[Dataset entries]
BEGIN

(** ** The tool registry

    The schemas announced by [handle_list_tools], without the descriptive
    texts: per tool its name, its properties (JSON type, enumeration,
    default, numeric range) and the names it requires. *)
Record Property : Type := {
  prop_name : string;
  prop_type : string;
  prop_enum : option (list string);
  prop_default : option pyval;
  prop_range : option (Z * Z)
}.

Record Tool : Type := {
  name : string;
  properties : list Property;
  required : list string
}.

Definition prop (n t : string) : Property :=
  {| prop_name := n; prop_type := t; prop_enum := None;
     prop_default := None; prop_range := None |}.

Definition prop_enumerated (n : string) (e : list string)
    (d : option pyval) : Property :=
  {| prop_name := n; prop_type := "string"; prop_enum := Some e;
     prop_default := d; prop_range := None |}.

Definition prop_ranged (n : string) (lo hi : Z) : Property :=
  {| prop_name := n; prop_type := "integer"; prop_enum := None;
     prop_default := None; prop_range := Some (lo, hi) |}.

Definition handle_list_tools : list Tool :=
  [ {| name := "simctl_list_devices";
       properties :=
         [ prop_enumerated "format" ["json"; "text"] (Some (PStr "json"));
           prop "filter" "string" ];
       required := [] |};
    {| name := "simctl_boot_device";
       properties :=
         [ prop "device" "string";
           prop_enumerated "arch" ["arm64"; "x86_64"] None ];
       required := ["device"] |};
    {| name := "simctl_shutdown_device";
       properties := [ prop "device" "string" ];
       required := ["device"] |};
    {| name := "simctl_create_device";
       properties :=
         [ prop "name" "string"; prop "device_type" "string";
           prop "runtime" "string" ];
       required := ["name"; "device_type"] |};
    {| name := "simctl_delete_device";
       properties := [ prop "devices" "array" ];
       required := ["devices"] |};
    {| name := "simctl_install_app";
       properties := [ prop "device" "string"; prop "app_path" "string" ];
       required := ["device"; "app_path"] |};
    {| name := "simctl_launch_app";
       properties :=
         [ prop "device" "string"; prop "bundle_id" "string";
           {| prop_name := "wait_for_debugger"; prop_type := "boolean";
              prop_enum := None; prop_default := Some (PBool false);
              prop_range := None |};
           prop_enumerated "console_mode" ["none"; "console"; "console-pty"]
             (Some (PStr "none"));
           prop "args" "array" ];
       required := ["device"; "bundle_id"] |};
    {| name := "simctl_terminate_app";
       properties := [ prop "device" "string"; prop "bundle_id" "string" ];
       required := ["device"; "bundle_id"] |};
    {| name := "simctl_screenshot";
       properties :=
         [ prop "device" "string"; prop "output_path" "string";
           prop_enumerated "format" ["png"; "tiff"; "bmp"; "gif"; "jpeg"]
             (Some (PStr "png"));
           prop_enumerated "display" ["internal"; "external"]
             (Some (PStr "internal")) ];
       required := ["device"; "output_path"] |};
    {| name := "simctl_record_video";
       properties :=
         [ prop "device" "string"; prop "output_path" "string";
           prop_enumerated "codec" ["h264"; "hevc"] (Some (PStr "hevc"));
           prop_enumerated "display" ["internal"; "external"]
             (Some (PStr "internal")) ];
       required := ["device"; "output_path"] |};
    {| name := "simctl_push_notification";
       properties :=
         [ prop "device" "string"; prop "bundle_id" "string";
           prop "payload" "object" ];
       required := ["device"; "payload"] |};
    {| name := "simctl_privacy_control";
       properties :=
         [ prop "device" "string";
           prop_enumerated "action" ["grant"; "revoke"; "reset"] None;
           prop_enumerated "service"
             ["all"; "calendar"; "contacts-limited"; "contacts"; "location";
              "location-always"; "photos-add"; "photos"; "media-library";
              "microphone"; "motion"; "reminders"; "siri"] None;
           prop "bundle_id" "string" ];
       required := ["device"; "action"; "service"] |};
    {| name := "simctl_set_location";
       properties :=
         [ prop "device" "string";
           prop_enumerated "action" ["set"; "clear"; "list"; "run"] None;
           prop "latitude" "number"; prop "longitude" "number";
           prop "scenario" "string" ];
       required := ["device"; "action"] |};
    {| name := "simctl_status_bar_override";
       properties :=
         [ prop "device" "string";
           prop_enumerated "action" ["list"; "clear"; "override"] None;
           prop "time" "string";
           prop_enumerated "data_network"
             ["hide"; "wifi"; "3g"; "4g"; "lte"; "lte-a"; "lte+"; "5g";
              "5g+"; "5g-uwb"; "5g-uc"] None;
           prop_ranged "wifi_bars" 0 3;
           prop_ranged "cellular_bars" 0 4;
           prop_ranged "battery_level" 0 100;
           prop_enumerated "battery_state"
             ["charging"; "charged"; "discharging"] None ];
       required := ["device"; "action"] |};
    {| name := "simctl_ui_appearance";
       properties :=
         [ prop "device" "string";
           prop_enumerated "appearance" ["light"; "dark"] None ];
       required := ["device"] |} ].

Definition find_tool (nm : string) : option Tool :=
  List.find (fun t => String.eqb (name t) nm) handle_list_tools.

(** The enumeration the registry declares for parameter [p] of tool [nm],
    if it declares one. *)
Definition declared_enum (nm p : string) : option (list string) :=
  match find_tool nm with
  | Some t =>
      match List.find (fun pr => String.eqb (prop_name pr) p)
              (properties t) with
      | Some pr => prop_enum pr
      | None => None
      end
  | None => None
  end.

(** ** A concrete setting to run the handlers in *)

(** Stand-ins for the library routines the development leaves open. *)
Definition sample_lib : PyLib :=
  {| float_repr := fun _ => "1.5";
     container_repr := fun _ => "[]";
     json_dumps := fun _ _ => "{}";
     json_loads := fun _ => inl (Exn JSONDecodeError "Expecting value");
     decode_error_str := fun _ => "invalid start byte" |}.

(** A world with no files and no effects so far, whose launcher answers
    every command line with [r]. *)
Definition world_answering (r : spawn_result) : world :=
  {| launch := fun _ => r;
     mktemp_stem := fun _ => "/tmp/tmpk2x9w4qa";
     files := ∅;
     trace := [] |}.

(** ** Vocabulary of the properties *)

(** The world after a launch of [cmd]: the launch is recorded, nothing else
    has changed. *)
Definition answered (cmd : list pyval) (w : world) : world :=
  log (EvSpawn cmd) w.

(** A computation that returns the same value in every world and leaves
    the world alone. *)
Definition noeffect {A} (m : M A) : Prop :=
  exists a, forall w, m w = (Returns a, w).

(** A computation that leaves the world alone, whatever its outcome. *)
Definition stateless {A} (m : M A) : Prop :=
  exists o, forall w, m w = (o, w).

Definition coordinates_required : exn :=
  Exn ValueError "Latitude and longitude required for 'set' action".

Definition scenario_required : exn :=
  Exn ValueError "Scenario required for 'run' action".

(** The errors a handler can raise by itself while it builds a command
    line: a missing key, a value of the wrong type where a list is needed,
    and the two requirements of [_set_location]. *)
Definition local_error (e : exn) : Prop :=
  exn_cls e = KeyError \/ exn_cls e = TypeError
  \/ e = coordinates_required \/ e = scenario_required.

(** A world-independent computation that returns or raises a local
    error. *)
Definition local {A} (m : M A) : Prop :=
  exists o, (forall w, m w = (o, w))
            /\ match o with
               | Returns _ => True
               | Raises e => local_error e
               | Blocks => False
               end.

(** The two ways a handler can go: it gives up with a local error before
    anything is launched, or it launches exactly one command line. *)
Definition quiet_failure {A} (w : world) (r : outcome A * world) : Prop :=
  exists e, r.1 = Raises e /\ local_error e
            /\ spawned (trace r.2) = spawned (trace w).

Definition launched {A} (w : world) (r : outcome A * world) : Prop :=
  exists cmd, spawned (trace r.2) = spawned (trace w) ++ [cmd].

Definition settled {A} (w : world) (r : outcome A * world) : Prop :=
  quiet_failure w r \/ launched w r.

Definition shape {A} (m : M A) : Prop := forall w, settled w (m w).

(** The path the payload file of a push notification gets in world [w]. *)
Definition payload_path (w : world) : string :=
  mktemp_stem w (files w) +:+ ".json".

(** The life of a payload file [p] with content [c] across a call that
    started in world [w] and ended with [r]: created, written, at most one
    launch, unlinked, and gone at the end. *)
Definition file_cycle {A} (p c : string) (w : world)
    (r : outcome A * world) : Prop :=
  files r.2 !! p = None
  /\ exists between,
       trace r.2
       = trace w ++ [EvCreate p; EvWrite p c] ++ between ++ [EvUnlink p]
       /\ (between = [] \/ exists cmd, between = [EvSpawn cmd]).

(** The flag spelling of each declared console mode of [simctl_launch_app],
    as a table. *)
Definition console_mode_table : list (string * list string) :=
  [ ("none", []);
    ("console", ["--console"]);
    ("console-pty", ["--console-pty"]) ].

(** A call that ended with the [KeyError] of a key that is among [req] and
    is not in [args], nothing having been launched. *)
Definition missing_parameter {A} (req : list string)
    (args : gmap string pyval) (w : world) (r : outcome A * world) : Prop :=
  exists q, q ∈ req /\ args !! q = None
            /\ r.1 = Raises (key_error q)
            /\ spawned (trace r.2) = spawned (trace w).

(** The number zero, as an [int] or as a [float] of either sign. *)
Definition is_zero_number (v : pyval) : bool :=
  match v with
  | PInt z => (z =? 0)%Z
  | PFloat f => PrimFloat.eqb f PrimFloat.zero
  | _ => false
  end.

(** A handler that fails locally whatever the world, or that amounts to one
    run of the executor followed by steps that leave the world alone. *)
Definition factored (lib : PyLib) {A} (m : M A) : Prop :=
  (exists e, local_error e /\ forall w, m w = (Raises e, w))
  \/ (exists a (k : string -> M A),
        (forall s, stateless (k s))
        /\ forall w, m w = (_run_simctl_command lib a ≫= k) w).

(** A call that ended in an exception without launching anything. *)
Definition rejected {A} (w : world) (r : outcome A * world) : Prop :=
  exists e, r.1 = Raises e /\ spawned (trace r.2) = spawned (trace w).

(** A call that launched [xcrun simctl] once, with arguments [a], and whose
    outcome is the executor's whenever the executor raises or never
    returns. *)
Definition follows_executor (lib : PyLib) {A} (w : world)
    (r : outcome A * world) : Prop :=
  exists a,
    spawned (trace r.2)
    = spawned (trace w) ++ [PStr "xcrun" :: PStr "simctl" :: a]
    /\ (forall e, (_run_simctl_command lib a w).1 = Raises e ->
                  r.1 = Raises e)
    /\ ((_run_simctl_command lib a w).1 = Blocks -> r.1 = Blocks).

(** The two ways a request can go, seen from the caller. *)
Definition served (lib : PyLib) {A} (w : world) (r : outcome A * world)
  : Prop := rejected w r \/ follows_executor lib w r.

(** The default the registry declares for parameter [p] of tool [nm], if it
    declares one. *)
Definition declared_default (nm p : string) : option pyval :=
  match find_tool nm with
  | Some t =>
      match List.find (fun pr => String.eqb (prop_name pr) p)
              (properties t) with
      | Some pr => prop_default pr
      | None => None
      end
  | None => None
  end.

(** The numeric range the registry declares for parameter [p] of tool
    [nm], if it declares one. *)
Definition declared_range (nm p : string) : option (Z * Z) :=
  match find_tool nm with
  | Some t =>
      match List.find (fun pr => String.eqb (prop_name pr) p)
              (properties t) with
      | Some pr => prop_range pr
      | None => None
      end
  | None => None
  end.

(** The tokens of an optional string parameter that is passed as it is
    when it is there and not empty. *)
Definition token_of (v : option string) : list pyval :=
  match v with
  | Some s => if String.eqb s "" then [] else [PStr s]
  | None => []
  end.

(** The tokens of an optional string parameter passed behind a flag of its
    own when it is there and not empty. *)
Definition flagged (flag : string) (v : option string) : list pyval :=
  match v with
  | Some s => if String.eqb s "" then [] else [PStr flag; PStr s]
  | None => []
  end.

(** The tokens of an optional integer passed behind a flag of its own
    whenever it is there. *)
Definition flagged_int (flag : string) (v : option Z) : list pyval :=
  match v with
  | Some z => [PStr flag; PStr (pretty z)]
  | None => []
  end.

(** The token "prefix value" of an optional string parameter that is left
    out when it is absent or equal to [dflt]. *)
Definition unless_default (prefix dflt : string) (v : option string)
  : list pyval :=
  match v with
  | Some s => if String.eqb s dflt then [] else [PStr (prefix +:+ s)]
  | None => []
  end.

(** * Properties *)

(** ** Text helpers on examples *)

Example strip_ascii : py_strip (" " +:+ "ok" +:+ " ") = "ok".
Proof. reflexivity. Qed.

END

• EXERCISE: What lines above hold the word "ValueError"? List them all.

• RESULT OF THE TASK:
  Exn ValueError "Latitude and longitude required for 'set' action".
  Exn ValueError "Scenario required for 'run' action".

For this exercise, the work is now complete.